How Poignant
Tuesday, March 7th, 2006 @ 9:44 am | Diary-writer

They might not need me– yet they might–
I'll let my heart be just in sight–
A smile so small as mine might be
Precisely their necessity.Emily Dickinson
I'm almost her.
March 7th, 2006 at 9:54 am
Poignantly written…
March 7th, 2006 at 12:02 pm
What is the title, or rather number of this Emily Dickinson poem? Would it be possible for you to be so kind as to include the entire poem, somewhere in your blog? Thanks.
March 7th, 2006 at 12:05 pm
Oh yeah, congratulations on your efforts…u have nudged them to make it happen!
March 7th, 2006 at 1:24 pm
forgive me if i’m a bit blur today, but err,,, dreamer idiot, come again? anyway this is the extent of the poem. that’s about it.
March 7th, 2006 at 3:06 pm
Lady,
you are talking in riddles. What makes it so hard to walk in one straight line?
March 7th, 2006 at 3:27 pm
Seems to me that Emily was always observing from the outside in. And she wrote beautifully of that sensation.
March 7th, 2006 at 4:23 pm
I still don’t know how she wrote, ‘I heard a fly buzz when I died’ …. like, did her corpse keep writing?
I don’t think she was dead when she wrote it at all! That Emily … always a kidder!

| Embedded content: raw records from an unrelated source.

(* ===== verification/PaymentCallback.v ===== *)
(** * Payment callbacks: [app/goshop/api/internal/payment/callback.go]

    The HTTP handler in front of the gateway's [ProcessPayCallback]: it verifies the
    signature and its age, reserves the nonce in Redis, decodes the body and hands the
    event on.  The keyed digest and the JSON decoder are parameters.  A replay of a
    callback that was handed on is refused as long as its signature is young enough. *)
From S2P Require Import Prelude GoStrings Errors GoMonad ErrorTransport Tables OrderModel InventoryModel.
From S2P Require Import OrderService OrderServer OrderHandlers OrderGateway Redis RedisStores RedisProperties.
Import RedisCluster.
Open Scope go_scope.

(** [hex.DecodeString] *)
Definition hex_value (c : Ascii.ascii) : option Z :=
  let n := Z.of_N (Ascii.N_of_ascii c) in
  if (48 <=? n) && (n <=? 57) then Some (n - 48)
  else if (97 <=? n) && (n <=? 102) then Some (n - 87)
  else if (65 <=? n) && (n <=? 70) then Some (n - 55)
  else None.
Fixpoint hex_bytes (l : list Ascii.ascii) : option (list Ascii.ascii) :=
  match l with
  | [] => Some []
  | a :: b :: l =>
    x ← hex_value a; y ← hex_value b; rest ← hex_bytes l;
    Some (Ascii.ascii_of_N (Z.to_N (16 * x + y)) :: rest)
  | _ => None
  end.
Definition DecodeString (s : string) : option string := implode <$> hex_bytes (explode s).

(** [t.Sub(u)]: a duration that does not fit is the nearest that does. *)
Definition Sub (t u : Z) : Z := Z.max (- 2 ^ 63) (Z.min (2 ^ 63 - 1) (t - u)).

(** ** The handler *)
Record callbackPayload := MkCallbackPayload {
  CpEventID : string; CpEventType : string; CpOrderSN : string; CpTradeNo : string; CpAmountFen : Z
}.
(** A request: its path parameter, the three headers, and the body as far as it could
    be read. *)
Record callback_http := MkCallbackHttp {
  ParamProvider : string; XTimestamp : string; XNonce : string; XSignature : string; Body : option string
}.
(** The order side and the keys of Redis. *)
Record pay_world (D : Type) := PayWorld { pay_orders : D; pay_keys : redis }.
Arguments PayWorld {D}. Arguments pay_orders {D}. Arguments pay_keys {D}.
Definition updateQuestionStatus (id : nat) (status : QuestionStatus) (s : State) : State :=
  setGeneratedQuestions
    (map (fun q =>
            if (gq_id q =? id)%nat then
              mkGeneratedQuestion (gq_id q) (gq_text q) status (gq_question_type q)
                (gq_options q) (gq_answer q)
            else q)
       (generatedQuestions s)) s.

Definition QuestionType_eqb (a b : QuestionType) : bool :=
  match a, b with
  | text, text | TrueFalse, TrueFalse | MCQ, MCQ => true
  | _, _ => false
  end.

Definition filteredQuestions (s : State) : list GeneratedQuestion :=
  match reviewFilter s with
  | all => generatedQuestions s
  | only t => filter (fun q => QuestionType_eqb (gq_question_type q) t) (generatedQuestions s)
  end.

Definition acceptedQuestions (s : State) : list GeneratedQuestion :=
  filter (fun q => match gq_status q with accepted => true | _ => false end)
    (generatedQuestions s).

(** *** Footer navigation and the generation triggers *)

Definition isNull {A} (x : option A) : bool :=
  match x with None => true | Some _ => false end.

(** [Back]: [disabled={step === 1 || isLoading}] *)
Definition clickBack (s : State) : State :=
  if (step s =? 1)%Z || isLoading s then s
  else setStep (Z.max 1 (step s - 1)) s.

(** [Next]: rendered when [step < 3];
    [disabled={(step === 1 && !uploadedFile) || (step === 2 && totalNumQuestions === 0)}] *)
Definition nextDisabled (s : State) : bool :=
  ((step s =? 1)%Z && isNull (uploadedFile s))
  || ((step s =? 2)%Z && (totalNumQuestions s =? 0)%nat).

Definition clickNext (s : State) : State :=
  if (step s <? 3)%Z && negb (nextDisabled s) then setStep (step s + 1) s else s.

(** [Generate & Review]: rendered when [step === 3];
    [disabled={totalWeight === 0 || isLoading || totalNumQuestions === 0}] *)
Definition generateDisabled (s : State) : bool :=
  Qeq_bool (totalWeight s) 0 || isLoading s || (totalNumQuestions s =? 0)%nat.

Definition clickGenerate (s : State) : Started :=
  if (step s =? 3)%Z && negb (generateDisabled s) then handleGenerate_begin s
  else Blocked s.

(** [Regenerate All]: rendered in the review pane ([step] 4);
    [disabled={isLoading}] *)
Definition clickRegenerate (s : State) : Started :=
  if (step s =? 4)%Z && negb (isLoading s) then handleGenerate_begin s
  else Blocked s.

(** [Start Over]: rendered when [step === 4] *)
Definition clickStartOver (s : State) : State :=
  if (step s =? 4)%Z then
    setGeneratedQuestions [] (setUploadedFile None (setStep 1 s))
  else s.

(** The footer's forward control of the first three steps: [Next] below
    step 3; at step 3 [Generate & Review], followed to the settling of its
    request with outcome [o].  (At step 4 the footer offers [Start Over].) *)
Definition advance (o : Outcome) (s : State) : State :=
  if (step s <? 3)%Z then clickNext s
  else if (step s =? 3)%Z then
    match clickGenerate s with
    | Blocked s' => s'
    | InFlight s' => handleGenerate_settle o s'
    end
  else s.

(** The two controls that invoke generation. *)
Inductive Trigger : Set := GenerateAndReview | RegenerateAll.

Definition invoke (t : Trigger) (s : State) : Started :=
  match t with
  | GenerateAndReview => clickGenerate s
  | RegenerateAll => clickRegenerate s
  end.

Definition issuesRequest (r : Started) : bool :=
  match r with InFlight _ => true | Blocked _ => false end.

(** *** handleExportTXT *)

(** [`${q.answer}`] *)
Definition showAnswer (a : option Answer) : string :=
  match a with
  | None => "undefined"
  | Some (AnswerString s) => s
  | Some (AnswerBoolean b) => JS.show_bool b
  end.

(** [opt === answerOption], the answer being whatever [q.answer as string]
    holds at run time. *)
Definition strictEq (opt : string) (answerOption : Answer) : bool :=
  match answerOption with
  | AnswerString s => String.eqb opt s
  | AnswerBoolean _ => false
  end.

(** The [answerLabel] of the text export. *)
Definition answerLabelTXT (options : list string) (answerOption : Answer) : string :=
  let answerIndex := JS.findIndex (fun opt => strictEq opt answerOption) options in
  if negb (answerIndex =? -1)%Z then
    JS.fromCharCode (97 + answerIndex) ++ ") " ++ showAnswer (Some answerOption)
  else showAnswer (Some answerOption).

(** The callback of [acceptedQuestions.map((q, index) => ...)]. *)
Definition questionContentTXT (q : GeneratedQuestion) (index : nat) : string :=
  let questionContent := JS.show_nat (index + 1) ++ ". " ++ gq_text q in
  match gq_question_type q, gq_options q with
  | TrueFalse, _ =>
      questionContent ++ " (True/False)" ++ JS.nl ++ "   Answer: " ++ showAnswer (gq_answer q)
  | MCQ, Some options =>
      let optionsString :=
        JS.join JS.nl
          (JS.mapi (fun opt i => "   " ++ JS.fromCharCode (97 + Z.of_nat i) ++ ") " ++ opt)
             options) in
      let questionContent := questionContent ++ JS.nl ++ optionsString in
      match gq_answer q with
      | Some answerOption =>
          questionContent ++ JS.nl ++ "   Answer: " ++ answerLabelTXT options answerOption
      | None => questionContent
      end
  | _, _ => questionContent
  end.

(** The downloaded text ([None]: nothing accepted, nothing happens) and
    the state afterwards. *)
Definition handleExportTXT (s : State) : option string * State :=
  match acceptedQuestions s with
  | [] => (None, s)
  | _ =>
      (Some (JS.join (JS.nl ++ JS.nl) (JS.mapi questionContentTXT (acceptedQuestions s))),
       setIsExportMenuOpen false s)
  end.

(** *** handleExportPDF *)

Record Font : Set := mkFont {
  fontName : string;
  fontStyle : string;
  fontSize : Q
}.

(** What the export asks of the jsPDF document, in order. *)
Inductive PdfOp : Set :=
| addPage
| drawText (font : Font) (lines : list string) (x y : Q) (centered : bool)
| save (filename : string).

(** The document together with the [yPos] cursor of the handler. *)
Record Pdf : Set := mkPdf {
  ops : list PdfOp;
  font : Font;
  yPos : Q
}.

Definition setFont (name style : string) (d : Pdf) : Pdf :=
  mkPdf (ops d) (mkFont name style (fontSize (font d))) (yPos d).

Definition setFontSize (size : Q) (d : Pdf) : Pdf :=
  mkPdf (ops d) (mkFont (fontName (font d)) (fontStyle (font d)) size) (yPos d).

Definition emit (op : PdfOp) (d : Pdf) : Pdf :=
  mkPdf (ops d ++ [op]) (font d) (yPos d).

(** [yPos += dy] *)
Definition advanceY (dy : Q) (d : Pdf) : Pdf :=
  mkPdf (ops d) (font d) (yPos d + dy)%Q.

(** [lines.length * h] *)
Definition extent (lines : list string) (h : Q) : Q :=
  (inject_Z (Z.of_nat (List.length lines)) * h)%Q.

(** The closure [checkPageBreak], with the [margin] and [pageHeight] it
    captures. *)
Definition checkPageBreak (margin pageHeight : Q) (neededHeight : Q) (d : Pdf) : Pdf :=
  if JS.gt (yPos d + neededHeight) (pageHeight - margin) then
    mkPdf (ops d ++ [addPage]) (font d) margin
  else d.
(** [n.get_text()]: the strings below [n], comments left out, joined. *)
Definition get_text (n : node) : pystr :=
  flat_map (fun d => match d with NavigableString s => s | _ => [] end)
           (descendants n).

(** ** The network and the session state *)

Record request := {
  req_url : pystr;
  req_user_agent : pystr;
  req_timeout : Z
}.

Record response := {
  status_code : Z;
  reason : pystr;
  url : pystr;
  content : node
}.

(** [response.raise_for_status()] of requests. *)
Definition raise_for_status (r : response) : outcome unit :=
  if ((400 <=? status_code r) && (status_code r <? 500))%Z then
    Raise {| exn_class := HTTPError;
             exn_msg := str_of_int (status_code r) ++ py " Client Error: "
                        ++ reason r ++ py " for url: " ++ url r |}
  else if ((500 <=? status_code r) && (status_code r <? 600))%Z then
    Raise {| exn_class := HTTPError;
             exn_msg := str_of_int (status_code r) ++ py " Server Error: "
                        ++ reason r ++ py " for url: " ++ url r |}
  else Ret tt.

Arguments find : simpl never.
Arguments find_all : simpl never.
Arguments get_text : simpl never.
Arguments raise_for_status : simpl never.

(** The requests sent so far, and the module-level [cache] dict. *)
Record world := {
  sent : list request;
  cache : gmap pystr pyval
}.

Definition M (A : Type) : Type := world -> outcome A * world.

#[global] Instance M_ret : MRet M := fun A a w => (Ret a, w).
#[global] Instance M_bind : MBind M := fun A B f c w =>
  match c w with
  | (Ret a, w') => f a w'
  | (Raise e, w') => (Raise e, w')
  end.

Definition lift {A} (c : outcome A) : M A := fun w => (c, w).

(** [try: body  except Exception as e: handler(e)] *)
Definition try_except {A} (body : M A) (handler : exn -> M A) : M A := fun w =>
  match body w with
  | (Ret a, w') => (Ret a, w')
  | (Raise e, w') => handler e w'
  end.

(** [cache.clear()] *)
Definition cache_clear : M unit := fun w =>
  (Ret tt, {| sent := sent w; cache := ∅ |}).

(** ** Results *)

Record repo_record := {
  name : pystr;
  link : pystr;
  language : pystr;
  description : pystr
}.

(** The dict [scrape_github] returns; the success dict has no ["error"]
    key. *)
Record result := {
  error : option pystr;
  count : Z;
  repos : list repo_record
}.

Definition error_result (msg : pystr) : result :=
  {| error := Some msg; count := 0; repos := [] |}.

(** The truth value of [r.get("error")]. *)
Definition get_error (r : result) : bool :=
  match error r with
  | Some msg => negb (bool_decide (msg = []))
  | None => false
  end.

Definition user_agent : pystr :=
  py "Mozilla/5.0 (Windows NT 10.0; Win64; x64) AppleWebKit/537.36 (KHTML, like Gecko) Chrome/135.0.0.0 Safari/537.36".

(** The body of the [for repo in repos] loop. *)
Definition extract_repo (github_id : pystr) (repo : node) : repo_record :=
  let name_elem := find repo (py "a") (py "itemprop") (py "name codeRepository") in
  let name := match name_elem with
              | Some e => strip (get_text e)
              | None => py "Unknown"
              end in
  let link := if bool_decide (name <> py "Unknown")
              then py "https://github.com/" ++ github_id ++ py "/" ++ name
              else [] in
  let language_elem := find repo (py "span") (py "itemprop") (py "programmingLanguage") in
  let language := match language_elem with
                  | Some e => strip (get_text e)
                  | None => py "Unknown"
                  end in
  let description_elem := find repo (py "p") (py "itemprop") (py "description") in
  let description := match description_elem with
                     | Some e => strip (get_text e)
                     | None => []
                     end in
  {| name := name; link := link; language := language;
     description := description |}.

Arguments extract_repo : simpl never.

(** The test of line 22, with Python's short-circuit [or]. *)
Definition no_id_provided (github_id : pyval) : outcome bool :=
  t ← truth github_id;
  if negb t then mret true
  else if isna github_id then mret true
  else if bool_decide (lower (strip (py_str github_id)) = py "none") then mret true
  else mret (bool_decide (strip (py_str github_id) = [])).

Definition profile_url (github_id : pystr) : pystr :=
  py "https://github.com/" ++ github_id ++ py "?tab=repositories".

Section Scraper.

(** The answer of the network to the [k]-th request of the session: a
    response, or the exception [requests.get] raises. *)
Variable net : nat -> request -> outcome response.

(** [requests.get(url, headers=headers, timeout=10)] *)
Definition requests_get (u : pystr) (agent : pystr) (timeout : Z) : M response :=
  fun w =>
    let req := {| req_url := u; req_user_agent := agent; req_timeout := timeout |} in
    (net (length (sent w)) req, {| sent := sent w ++ [req]; cache := cache w |}).
(** * price-worker: cached price series, alignment and weighted aggregation

    A shallow embedding of [src/index.ts].  JavaScript numbers that carry
    prices and weights are IEEE-754 binary64 values ([float], Rocq's
    primitive floats, round-to-nearest-even as in JavaScript).  Timestamps are
    the integers returned by [Date.getTime()] (milliseconds), kept as [Z].
    A date string that does not parse has the time value [NaN], which no
    integer of the range of [Date] stands for: the batch snapshot, where
    such a date makes [toISOString] throw, reads a timestamp outside that
    range as one ([JS.validTimeb]); the alignment is modelled for dates
    that parse.  Where the code divides two timestamps the quotient is the
    binary64 division of their conversions.  The key-value cache, the upstream price provider and the
    string-to-number conversion are the environment of the worker. *)

From Stdlib Require Import Reals Lra.
From Stdlib Require Import ZArith Lia Floats Bool Ascii String.
From stdpp Require Import gmap strings list fin_maps sorting.

Local Open Scope Z_scope.

(** ** JavaScript numbers *)

Module JS.

(** [Number.isInteger]: a finite value without fractional part. *)
Definition isInteger (x : float) : bool :=
  match Prim2SF x with
  | S754_zero _ => true
  | S754_finite _ m e => (0 <=? e) || (Z.pos m mod 2 ^ (- e) =? 0)
  | _ => false
  end.

(** The binary64 value of an integer (exact below [2^53], rounded to
    nearest above; faithful for magnitudes below [2^63], which covers every
    difference of two [Date] timestamps). *)
Definition ofZ (z : Z) : float :=
  match z with
  | Z0 => 0%float
  | Zpos _ => of_uint63 (Uint63.of_Z z)
  | Zneg p => (- of_uint63 (Uint63.of_Z (Zpos p)))%float
  end.

(** The range of a valid [Date]: at most 8.64e15 ms from the epoch. *)
Definition validTime (t : Z) : Prop := Z.abs t <= 8640000000000000.

(** The same range as a test.  [getTime()] never returns an integer outside
    it: a date that does not parse has the time value [NaN].  Where the
    code's treatment of such a date is modelled (the batch snapshot), it is
    a timestamp that fails this test. *)
Definition validTimeb (t : Z) : bool := Z.abs t <=? 8640000000000000.

(** Results of [Math.min] and [Math.max] over timestamps: an integer, or
    an infinity when the spread argument list is empty. *)
Inductive Time := NegInfinity | Finite (t : Z) | PosInfinity.

Definition leb (a b : Time) : bool :=
  match a, b with
  | NegInfinity, _ => true
  | _, PosInfinity => true
  | Finite x, Finite y => x <=? y
  | _, _ => false
  end.

Definition max2 (a b : Time) : Time := if leb a b then b else a.
Definition min2 (a b : Time) : Time := if leb a b then a else b.

(** [Math.max(...l)] and [Math.min(...l)]. *)
Definition max (l : list Time) : Time := foldr max2 NegInfinity l.
Definition min (l : list Time) : Time := foldr min2 PosInfinity l.

(** [s.split(',')] for a one-character separator. *)
Fixpoint split (sep : ascii) (s : string) : list string :=
  match s with
  | EmptyString => [EmptyString]
  | String c s' =>
      if Ascii.eqb c sep then EmptyString :: split sep s'
      else match split sep s' with
           | [] => [String c EmptyString]
           | h :: t => String c h :: t
           end
  end.

(** [toLowerCase] on the ASCII letters (other characters are kept).  On a
    string of ASCII characters this is [String.prototype.toLowerCase]; on
    other strings the JavaScript function also maps letters outside ASCII,
    which this one does not. *)
Definition lowerChar (c : ascii) : ascii :=
  let n := nat_of_ascii c in
  if ((65 <=? n) && (n <=? 90))%nat then ascii_of_nat (n + 32) else c.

March 7th, 2006 at 4:35 pm
You know David, I told my students that the dashes in her poems are there because she wrote so quickly, her pen just flew all over the paper.
And then I thought about her too and what would have become of her if her poetry were never found. Hey 1775 copies, that’s not an easy feat you know.
Then again I think I have over 1000 gathered blog entries already. Heh. I’m no Emily though, I hardly dash my writings. and They’re not even halfway like hers.
March 7th, 2006 at 7:43 pm
Dear Minishorts,
I hope u r feeling better now and that the storm has passed (I’ve to ba careful then what I say then). Well, I guess I was the blur one instead…
Anyway, Dickinson doesn’t really have titles for her poem, and from the little that I know pp (editors) have used numbers to identify her poems. Lke the poem dabido mentioned, is numbered 425. As for the dashes, there are theories for it, but I don’t know what the reasons attributed, but I guess (from the little that i read) there are more of stylistic devices to mark pauses in the rhythm (sometimes as a point of departure, or tension).
Dabido,
yup…I have read that poem before and it too has stumped me for a long time (most Dickinson poetry do), until I read some criticisms, From the little I remembered, a good guess would be her spirit who has been freed from the body…and the poem deals (possible, plays) with the social setting (aura) at deathbeds where those devoutly puritan people (19th c) will go about in those sorrowful/penitent wats, fixated on the spectre of death.
March 8th, 2006 at 2:26 pm
Dreamer - so it’s not like Schroengers cat then!
March 8th, 2006 at 4:26 pm
SCHROEDINGER’S CAT, DAVID.
Damn it feels good to correct you heh .
March 8th, 2006 at 4:40 pm
MS - lol I have to get some things wrong some of the time, other wise people just start believing eveything I say.
Thanks for the correction. It proves at least one person reas what I write.